I have a $15 start up limit on mobile games. After that I just grind/spend time in game and if I can't make decent progress without spending I quit. 

Animal Crossing is one of the only games I know of that you can save up a decent amount of in game currency (LT's) without spending actual money. All you need to do is be patient and log in every day. I save up for special items and event clothing etc. loot boxes are a waste of money imo


----------



## LilyLynne (Aug 10, 2019)

It's a matter of personal preferance. I know some people who spend money on leaf tickets and the loot boxes, but it can really add up if you aren't careful. I have purchased leaf tickets a few times, although not usually. I tried loot boxes because i was curious, but they can actually be very frustrating. Now i will occasionally buy a few if i want something that I don't have to gamble to know what I am getting.
It is possible to earn them in game, which is nice. I quit games that don't let you earn currency in game. I really enjoy ACPC. You have to set your own limits on the leaf tickets.


----------



## jenikinz (Aug 10, 2019)

I do think it depends on what you plan to do with the leaf tickets to know if it is really worth it or not.
If you want items from the cookies I would say don't bother unless you want to spend all those tickets getting the same item(s) over and over.
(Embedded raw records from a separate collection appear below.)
(** A reached stage whose process cannot be started ends the run with the
    error of the launch. *)
Lemma run_all_scripts_launch_failure k script w o :
  scripts !! k = Some script →
  (run_all_scripts_loop (take k scripts) w).1 = Returned true →
  (spawn ["python3"; get_file_path script]
     (ext (run_all_scripts_loop (take k scripts) w).2)
     (disk (run_all_scripts_loop (take k scripts) w).2)).1.1 = CannotStart o →
  (run_all_scripts w).1 = Raised (OSError o).
Proof.
  intros Hk Hpre Hspawn.
  assert (Hr : (run_script script (run_all_scripts_loop (take k scripts) w).2).1
               = Raised (OSError o))
    by (by rewrite run_script_result, Hspawn).
  rewrite (run_all_scripts_loop_raised w (OSError o)); [done|].
  rewrite <- (take_drop_middle scripts k script Hk).
  rewrite run_all_scripts_loop_app by done.
  rewrite run_all_scripts_loop_stop; by rewrite Hr.
Qed.

(** C7.  When the process of a reached stage cannot be started, [main]
    answers with status 500, the status of an internal error, and not with
    the status 400 of a stage that failed: the error of the launch leaves
    [run_all_scripts] and is caught by the [except Exception] clause of
    [main]. *)
Theorem main_launch_failure_is_server_error req k script w o :
  let w0 := request_logged req w in
  scripts !! k = Some script →
  (run_all_scripts_loop (take k scripts) w0).1 = Returned true →
  let w1 := (run_all_scripts_loop (take k scripts) w0).2 in
  (spawn ["python3"; get_file_path script] (ext w1) (disk w1)).1.1 = CannotStart o →
  ∃ resp, (main req w).1 = Returned resp
    ∧ status_code resp = 500
    ∧ status_code resp ≠ 400.
Proof.
  intros w0 Hk Hpre w1 Hspawn.
  destruct (main_status req w) as (resp & Hresp & Hstatus).
  exists resp. split; [done|]. fold w0 in Hstatus.
  rewrite (run_all_scripts_launch_failure k script w0 o Hk Hpre Hspawn) in Hstatus.
  by rewrite Hstatus.
Qed.

(** *** Paths and directory listings *)

Lemma string_app_nil_r (s : string) : s ++ "" = s.
Proof.
  induction s as [|a s IH]; [done|].
  change (String a (s ++ "") = String a s). by rewrite IH.
Qed.

Lemma string_app_assoc (s1 s2 s3 : string) : (s1 ++ s2) ++ s3 = s1 ++ s2 ++ s3.
Proof.
  induction s1 as [|a s1 IH]; [done|].
  change (String a ((s1 ++ s2) ++ s3) = String a (s1 ++ s2 ++ s3)).
  by rewrite IH.
Qed.

Lemma strip_prefix_Some p s n : strip_prefix p s = Some n → s = p ++ n.
Proof.
  revert s. induction p as [|a p IH]; intros s; simpl.
  - by intros [= ->].
  - destruct s as [|b s]; [done|].
    destruct (Ascii.eqb_spec a b) as [->|]; [|done].
    intros Hs. rewrite (IH _ Hs). done.
Qed.

Lemma startswith_slash n : has_slash n = false → startswith n "/" = false.
Proof.
  destruct n as [|a n]; [done|]. unfold startswith.
  cbn [has_slash String.prefix].
  destruct (ascii_dec "/" a) as [<-|Hne]; [|done].
  by rewrite Ascii.eqb_refl.
Qed.

(** The path of the entry listed as [n] in [dir]. *)
Lemma os_path_join_entry dir n :
  has_slash n = false → os_path_join dir n = os_path_join dir "" ++ n.
Proof.
  intros Hn. unfold os_path_join. rewrite (startswith_slash n Hn).
  change (startswith "" "/") with false. cbv iota.
  destruct (_ || _).
  - by rewrite string_app_nil_r.
  - by rewrite string_app_assoc.
Qed.

Lemma entry_name_Some dir p n :
  entry_name dir p = Some n → os_path_join dir n = p.
Proof.
  unfold entry_name.
  destruct (strip_prefix _ p) as [m|] eqn:Hp; [|done].
  destruct (negb (String.eqb m "")); [|done]. simpl.
  destruct (has_slash m) eqn:Hm; [done|]. simpl. intros [= <-].
  by rewrite os_path_join_entry, (strip_prefix_Some _ _ _ Hp).
Qed.

Lemma elem_of_listdir (d : Disk) dir n :
  n ∈ listdir d dir ↔ ∃ p, is_Some (d !! p) ∧ entry_name dir p = Some n.
Proof.
  unfold listdir. rewrite list_elem_of_omap. split.
  - intros (p & Hp & Hn). exists p. split; [|done].
    apply list_elem_of_fmap in Hp as ([p' k] & -> & Hpk).
    apply elem_of_map_to_list in Hpk. eauto.
  - intros (p & [k Hk] & Hn). exists p. split; [|done].
    apply list_elem_of_fmap. exists (p, k). split; [done|].
    by apply elem_of_map_to_list.
Qed.

Lemma NoDup_omap_inj {A B} (f : A → option B) (l : list A) :
  (∀ x y b, f x = Some b → f y = Some b → x = y) →
  NoDup l → NoDup (omap f l).
Proof.
  intros Hinj. induction 1 as [|x l Hx Hl IH]; simpl; [constructor|].
  destruct (f x) as [b|] eqn:Hb; [|done].
  constructor; [|done]. rewrite list_elem_of_omap.
  intros (y & Hy & Hfy). by rewrite (Hinj x y b Hb Hfy) in Hx.
Qed.

Lemma NoDup_listdir (d : Disk) dir : NoDup (listdir d dir).
Proof.
  apply NoDup_omap_inj, NoDup_fst_map_to_list.
  intros p q n Hp Hq.
  by rewrite <- (entry_name_Some _ _ _ Hp), <- (entry_name_Some _ _ _ Hq).
Qed.

(** Every listed name is the name of an entry of the disk, at the path
    that [os.path.join] gives it. *)
Lemma listdir_present (d : Disk) dir n :
  n ∈ listdir d dir →
  is_Some (d !! os_path_join dir n)
  ∧ entry_name dir (os_path_join dir n) = Some n.
Proof.
  rewrite elem_of_listdir. intros (p & Hp & Hn).
  by rewrite (entry_name_Some _ _ _ Hn).
Qed.

(** *** The cleanup sweeper *)

(** A name with a tracked output extension. *)
Definition tracked (file : string) : bool :=
  endswith file ".csv" || endswith file ".xlsx".

(** The two loops of [delete_files]. *)
Definition remove_expected (files : list string) : M World unit :=
  for_each files (λ file,
    let file_path := get_file_path file in
    let! present := os_path_isfile file_path in
    if present then
      os_remove file_path >> logger INFO ("Deleted " ++ file_path)
    else ret tt).

Definition remove_tracked (names : list string) : M World unit :=
  for_each names (λ file,
    if tracked file then
      let file_to_delete := os_path_join BASE_DIR file in
      os_remove file_to_delete >> logger INFO ("Deleted " ++ file_to_delete)
    else ret tt).

Lemma delete_files_eq files w :
  delete_files files w
  = match remove_expected files ((called (Call_delete_files files) w).2) with
    | (Returned _, w1) =>
        if String.eqb BASE_DIR "" then (Raised (OSError ENOENT), w1)
        else remove_tracked (listdir (disk w1) BASE_DIR) w1
    | (Raised e, w1) => (Raised e, w1)
    end.
Proof.
  unfold delete_files, bind at 1, called, modify. simpl.
  unfold bind at 1. fold (remove_expected files).
  destruct (remove_expected files _) as [[[]|e] w1]; [|done].
  unfold bind, os_listdir. by destruct (String.eqb BASE_DIR "").
Qed.

Lemma BASE_DIR_eqb : BASE_DIR ≠ "" → String.eqb BASE_DIR "" = false.
Proof. intros Hne. by apply String.eqb_neq. Qed.

(** The first loop removes the expected files that exist as regular
    files, and nothing else; it never raises. *)
Lemma remove_expected_spec files w :
  ∃ w', remove_expected files w = (Returned tt, w')
    ∧ disk w' ⊆ disk w
    ∧ (∀ p, disk w !! p = Some Dir → disk w' !! p = Some Dir)
    ∧ (∀ f, f ∈ files → disk w' !! get_file_path f ≠ Some File)
    ∧ ((∀ f, f ∈ files → disk w !! get_file_path f ≠ Some File) →
       disk w' = disk w).
Proof.
  revert w. induction files as [|a files IH]; intros w.
  - exists w. split; [done|]. split; [done|]. split; [done|].
    split; [|done]. by intros f Hf%elem_of_nil.
  - cbn [remove_expected for_each]. fold (remove_expected files).
    unfold bind at 1. unfold bind at 1, os_path_isfile, isfile.
    destruct (decide (disk w !! get_file_path a = Some File)) as [Ha|Ha].
    + rewrite (bool_decide_eq_true_2 _ Ha).
      unfold bind at 1, os_remove. rewrite Ha. unfold logger, modify.
      cbn [fst snd]. set (w1 := mkWorld _ _ _ _).
      destruct (IH w1) as (w' & -> & Hsub & Hdir & Hfiles & _).
      exists w'. split; [done|].
      assert (Hdel : disk w1 ⊆ disk w) by apply delete_subseteq.
      split; [by etrans|]. split; [|split].
      * intros p Hp. apply Hdir. unfold w1. simpl.
        rewrite lookup_delete_ne; [done | congruence].
      * intros f [->|Hf]%elem_of_cons; [|by apply Hfiles].
        intros Hf. eapply lookup_weaken in Hf; [|exact Hsub].
        unfold w1 in Hf. simpl in Hf. by rewrite lookup_delete_eq in Hf.
      * intros Hnone. destruct (Hnone a); [left | done].
    + rewrite (bool_decide_eq_false_2 _ Ha). unfold ret at 1.
      destruct (IH w) as (w' & -> & Hsub & Hdir & Hfiles & Hid).
      exists w'. split; [done|]. split; [done|]. split; [done|]. split.
      * intros f [->|Hf]%elem_of_cons; [|by apply Hfiles].
        intros Hf. eapply lookup_weaken in Hf; [|exact Hsub]. done.
      * intros Hnone. apply Hid. intros f Hf. apply Hnone. by right.
Qed.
It does seem they can predict which items people may want most and set it so that those items are the ones that have the worst RNG payout IMO.
I would have no issue paying for LT if I knew for sure what I am getting and I regret all the tickets I wasted on cookies that could have gotten me other things instead. I bought up all the package deals I could during the beach event for the extra shell clusters and flower food and finished collecting those prizes early but I could have easily done the work and still gotten those items, but I felt at the time it was a good deal to get those "extras" with the leaf tickets.
I do enjoy the game, and I don't mind supporting it with my money, because they do have to make money to keep the game going, but for me personally I won't buy tickets unless there are items I really want that are a direct purchase and not a RNG item.


----------



## Nicole. (Aug 10, 2019)

jenikinz said:


> I do think it depends on what you plan to do with the leaf tickets to know if it is really worth it or not.
> If you want items from the cookies I would say don't bother unless you want to spend all those tickets getting the same item(s) over and over. It does seem they can predict which items people may want most and set it so that those items are the ones that have the worst RNG payout IMO.
> I would have no issue paying for LT if I knew for sure what I am getting and I regret all the tickets I wasted on cookies that could have gotten me other things instead. I bought up all the package deals I could during the beach event for the extra shell clusters and flower food and finished collecting those prizes early but I could have easily done the work and still gotten those items, but I felt at the time it was a good deal to get those "extras" with the leaf tickets.
> I do enjoy the game, and I don't mind supporting it with my money, because they do have to make money to keep the game going, but for me personally I won't buy tickets unless there are items I really want that are a direct purchase and not a RNG item.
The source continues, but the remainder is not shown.